The cheese was sold to distributors for retailers and restaurants in CA, CO, D.C., FL, GA, IL, IN, MA, MD, ME, MT, NJ, NM, NY, OH, OR, PA, VA, WA between June 20 and August 9, 2012. Products were sold to supermarkets, restaurants and wholesale distributors.

The cheese in question is Ricotta Salata brand Frescolina from one production date coded 441202 on the original wheel. There have been 14 reported illnesses in 11 states which may be related to this.

________________________________________________________________

August 26, 2012 - Fresh Express Incorporated is voluntarily recalling a limited quantity of expired 10 oz.

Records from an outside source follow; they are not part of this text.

(** What the rejection handler of [handleWsEvent] adds to a handler it is
    wrapped around, whatever that handler does: nothing when it returns,
    one log line when it throws; the result never throws. *)
Lemma run_catch_and_log (p : Prog unit) (line : string) :
  forall w,
    run oracle (try_catch p (fun _ => Log line (Ret tt))) w =
    (match snd (fst (run oracle p w)) with
     | inr _ => fst (fst (run oracle p w))
     | inl _ => (fst (fst (run oracle p w)) ++ [Logged line])%list
     end, inr tt, snd (run oracle p w)).
Proof.
  induction p as [[] | e | c k IH | l k IH]; intros w.
  - reflexivity.
  - reflexivity.
  - cbn [run try_catch]. destruct (oracle c w) as [r w1].
    rewrite (IH r w1).
    destruct (run oracle (k r) w1) as [[t o] w2]. cbn [fst snd].
    destruct o; reflexivity.
  - cbn [run try_catch]. rewrite (IH w).
    destruct (run oracle k w) as [[t o] w2]. cbn [fst snd].
    destruct o; reflexivity.
Qed.

(** X13. [handleWsEvent] never rejects, whatever the handler of "posted"
    events does. It does nothing for an event that is not "posted". For a
    "posted" event it makes the calls of the handler; should the handler
    reject, the rejection is caught: one line is logged for the operator
    and [handleWsEvent] returns normally all the same. The handler it
    wraps is [handlePostedEvent]. *)
Theorem handleWsEvent_never_rejects g ev w :
  (forall onPosted : MattermostWsEvent -> Prog unit,
     snd (fst (run oracle (dispatchWsEvent onPosted ev) w)) = inr tt /\
     (String.eqb (event ev) "posted" = false ->
      run oracle (dispatchWsEvent onPosted ev) w = ([], inr tt, w)) /\
     (String.eqb (event ev) "posted" = true ->
      forall tr out w',
        run oracle (onPosted ev) w = (tr, out, w') ->
        run oracle (dispatchWsEvent onPosted ev) w =
        (match out with
         | inr _ => tr
         | inl _ => (tr ++ [Logged "Error handling posted event:"])%list
         end, inr tt, w'))) /\
  handleWsEvent JSON_parse RegExp_replace_gi trim g ev =
    dispatchWsEvent (handle g) ev.
Proof.
  split; [| reflexivity].
  intros onPosted. unfold dispatchWsEvent.
  destruct (String.eqb (event ev) "posted").
  - rewrite run_catch_and_log. split; [reflexivity |].
    split; [discriminate |]. intros _ tr out w' H. rewrite H. reflexivity.
  - split; [reflexivity |]. split; [reflexivity | discriminate].
Qed.

End ReplyFacts.

Lemma placeholder_failure_ends_event_witness :
  exists before,
    Samples.trace_of Samples.create_rejects Samples.wopr Samples.dm_from_alice =
      (before ++ [ Called (CreatePost "town" THINKING None) (inl "post failed");
                   Logged "Failed to post thinking message:" ])%list /\
    forallb (fun x => negb (is_reply_call x)) before = true.
Proof.
  refine (placeholder_failure_ends_event Samples.no_parse Samples.no_replace
            Samples.no_trim Samples.create_rejects Samples.wopr
            Samples.dm_from_alice tt _ _ _ eq_refl
            (Called (CreatePost "town" THINKING None) (inl "post failed")) _ _).
  - cbn. tauto.
  - reflexivity.
Defined.

Lemma reply_discipline_witness :
  (count_entries is_create
     (Samples.trace_of Samples.all_succeed Samples.wopr Samples.dm_from_alice)
   <= 1)%nat /\
  (count_entries is_inject
     (Samples.trace_of Samples.all_succeed Samples.wopr Samples.dm_from_alice)
   <= 1)%nat /\
  (existsb is_log_message
     (Samples.trace_of Samples.all_succeed Samples.wopr Samples.dm_from_alice)
   && existsb is_reply_call
        (Samples.trace_of Samples.all_succeed Samples.wopr Samples.dm_from_alice)
   = false).
Proof.
  destruct (reply_discipline Samples.no_parse Samples.no_replace
              Samples.no_trim Samples.all_succeed Samples.wopr
              Samples.dm_from_alice tt _ _ _ eq_refl)
    as (Hcreate & Hinject & Hxor & _).
  split; [exact Hcreate | split; [exact Hinject | exact Hxor]].
Defined.


Lemma channel_type_lookup_witness :
  existsb is_get_channel
    (Samples.trace_of Samples.all_succeed Samples.wopr Samples.dm_from_alice)
  = false /\
  exists r rest,
    Samples.trace_of Samples.all_succeed Samples.wopr
      Samples.unhinted_from_alice
    = Called (GetChannel "town") r :: rest /\
    existsb is_get_channel rest = false.
Proof.
  split.
  - apply (proj1 (channel_type_lookup Samples.no_parse Samples.no_replace
                    Samples.no_trim Samples.all_succeed Samples.wopr
                    Samples.dm_from_alice {| has_logMessage := true |}
                    (Samples.post_from "alice" "hello @wopr") tt _ _ _
                    eq_refl eq_refl eq_refl eq_refl)).
    reflexivity.
  - apply (proj2 (channel_type_lookup Samples.no_parse Samples.no_replace
                    Samples.no_trim Samples.all_succeed Samples.wopr
                    Samples.unhinted_from_alice {| has_logMessage := true |}
                    (Samples.post_from "alice" "hello @wopr") tt _ _ _
                    eq_refl eq_refl eq_refl eq_refl)).
    reflexivity.
Defined.

Lemma session_key_follows_channel_witness :
  exists post,
    postOf Samples.no_parse Samples.unhinted_from_alice = Some post /\
    channel_of (Called (LogMessage "mattermost-channel-town" "hello @wopr"
                          "name-of-alice" "town") (inr tt))
      = Some (channel_id post) /\
    (truthy (or_default (data_channel_type Samples.unhinted_from_alice) "")
       = true ->
     "mattermost-channel-town" =
       buildSessionKey (channel_id post)
         (isDMChannel
            (or_default (data_channel_type Samples.unhinted_from_alice) ""))) /\
    (forall e0 ct,
       In e0 (Samples.trace_of Samples.all_succeed Samples.anonymous
                Samples.unhinted_from_alice) ->
       channel_answer e0 = Some ct ->
       "mattermost-channel-town" =
         buildSessionKey (channel_id post) (isDMChannel ct)) /\
    (existsb is_failed_get_channel
       (Samples.trace_of Samples.all_succeed Samples.anonymous
          Samples.unhinted_from_alice) = true ->
     "mattermost-channel-town" = buildSessionKey (channel_id post) false).
Proof.
  refine (session_key_follows_channel Samples.no_parse Samples.no_replace
            Samples.no_trim Samples.all_succeed Samples.anonymous
            Samples.unhinted_from_alice tt _ _ _ eq_refl
            (Called (LogMessage "mattermost-channel-town" "hello @wopr"
                       "name-of-alice" "town") (inr tt))
            "mattermost-channel-town" _ _).
  - cbn. tauto.
  - reflexivity.
Defined.

Lemma sender_name_fallback_witness :
  exists post,
    postOf Samples.no_parse Samples.dm_from_alice = Some post /\
    (forall e0 u,
       In e0 (Samples.trace_of Samples.lookups_reject Samples.wopr
                Samples.dm_from_alice) ->
       user_answer e0 = Some u -> "alice" = u) /\
    (existsb is_failed_get_user
       (Samples.trace_of Samples.lookups_reject Samples.wopr
          Samples.dm_from_alice) = true ->
     "alice" = user_id post).
Proof.
  refine (sender_name_fallback Samples.no_parse Samples.no_replace
            Samples.no_trim Samples.lookups_reject Samples.wopr
            Samples.dm_from_alice tt _ _ _ eq_refl
            (Called (Inject "mattermost-dm-town" "hello @wopr" "alice" "town")
               (inr "AI response")) "alice" _ _).
  - cbn. tauto.
  - reflexivity.
Defined.


Lemma handleWsEvent_never_rejects_witness :
  run Samples.all_succeed
    (dispatchWsEvent Samples.always_rejects Samples.own_post) tt =
  ([Logged "Error handling posted event:"], inr tt, tt) /\
  run Samples.all_succeed
    (handleWsEvent Samples.no_parse Samples.no_replace Samples.no_trim
       Samples.wopr Samples.typing) tt = ([], inr tt, tt).
Proof.
  destruct (handleWsEvent_never_rejects Samples.no_parse Samples.no_replace
              Samples.no_trim Samples.all_succeed Samples.wopr
              Samples.own_post tt) as [Hcatch _].
  destruct (handleWsEvent_never_rejects Samples.no_parse Samples.no_replace
              Samples.no_trim Samples.all_succeed Samples.wopr
              Samples.typing tt) as [Hother Hwraps].
  split.
  - apply (proj2 (proj2 (Hcatch Samples.always_rejects)) eq_refl
             [] (inl "TypeError") tt).
    reflexivity.
  - rewrite Hwraps.
    apply (proj1 (proj2 (Hother _))). reflexivity.
Defined.

(** * Further properties of mattermost-client.ts *)

(** ** The server URL *)

Lemma strip_cons (c : ascii) (u : string) :
  strip_trailing_slashes (String c u) =
  match strip_trailing_slashes u with
  | EmptyString => if Ascii.eqb c "/" then EmptyString else String c EmptyString
  | rest' => String c rest'
  end.
Proof. reflexivity. Qed.

Lemma strip_app_slash (u : string) :
  strip_trailing_slashes (u +:+ "/") = strip_trailing_slashes u.
Proof.
  induction u as [| c u IH]; [reflexivity |].
  rewrite append_cons, !strip_cons, IH. reflexivity.
Qed.

Lemma append_nil_r (s : string) : s +:+ "" = s.
Proof.
  induction s as [| c s IH]; [reflexivity |].
  rewrite append_cons, IH. reflexivity.
Qed.

Lemma replicate_slash_comm (n : nat) :
  "/" +:+ Samples.replicate_char n "/" = Samples.replicate_char n "/" +:+ "/".
Proof.
  induction n as [| n IH]; [reflexivity |].
  cbn [Samples.replicate_char]. rewrite !append_cons. rewrite <- IH. reflexivity.
Qed.

Lemma strip_split (u : string) :
  exists n, u = strip_trailing_slashes u +:+ Samples.replicate_char n "/".
Proof.
  induction u as [| c u [n IH]]; [exists 0%nat; reflexivity |].
  rewrite strip_cons.
  destruct (strip_trailing_slashes u) as [| d rest] eqn:Hs.
  - destruct (Ascii.eqb_spec c "/") as [-> | Hne].
    + exists (S n). rewrite IH at 1. reflexivity.
    + exists n. rewrite IH at 1. reflexivity.
  - exists n. rewrite IH at 1. reflexivity.
Qed.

Hearts of Romaine salad with the expired Use-by Date of August 23, 2012 and a Product Code beginning with "G222" as a precaution due to a possible health risk from Listeria monocytogenes.

No illnesses are reported in association with the recall. No other Fresh Express products are being recalled.

In an unlikely event that consumers may still have this expired product in their refrigerators, it should not be consumed, but discarded instead. Consumers with questions may call the Fresh Express Consumer Response Center at (800) 242-5472 during the hours of 8 a.m. to 7 p.m. Eastern Daylight Time.

BRAND PRODUCT NAME SIZE PKG TYPE UPC POSSIBLE DISTRIBUTION STATES
Fresh Express Hearts of Romaine 10 oz Bag 7127926102 AL, AR, FL, GA, IL, IN, KY, LA, MD, MO, MS, NC, OH, PA, SC, TN, TX, VA, WV

________________________________________________________________

August 22, 2012 – Spence & Co Ltd, Brockton MA, a smoked salmon company is recalling Wellsley Farms brand 16oz Nova Lot: 6704701 and Spence & Co brand 8oz Smoked Trim Lot: 6704701 due to an abundance of caution because of possible contamination by Listeria monocytogenes, an organism which can cause serious and sometimes fatal infections in young children, frail or elderly people, and others with weakened immune systems. Although healthy individuals may suffer only short-term symptoms such as fever, severe headache, stiffness, nausea, abdominal pain and diarrhea, Listeria infection can cause miscarriages and stillbirths among pregnant woman.

The recalled product is identified and distributed as follows:

BJ’S Wholesale Club, Wellsley Farms brand 16oz Nova in Florida, N. Carolina, Georgia,
Delaware, Pennsylvania, Maryland, New Jersey, New York & Ohio on 6.13.12.

Spence & Co Ltd brand 8oz Smoked Salmon Trim distributed to Krogers and King Soopers in Ohio, Kentucky, Indiana, Colorado, Wyoming & Utah between 6.22.12 and 6.29.12.

No illnesses have been reported. The bacterium was discovered during routine sampling.

Consumers who have purchased either product should get in touch with the place of purchase for a full refund or contact the consumer number:508-427-5577, Monday thru Friday between 9am and 5pm EST.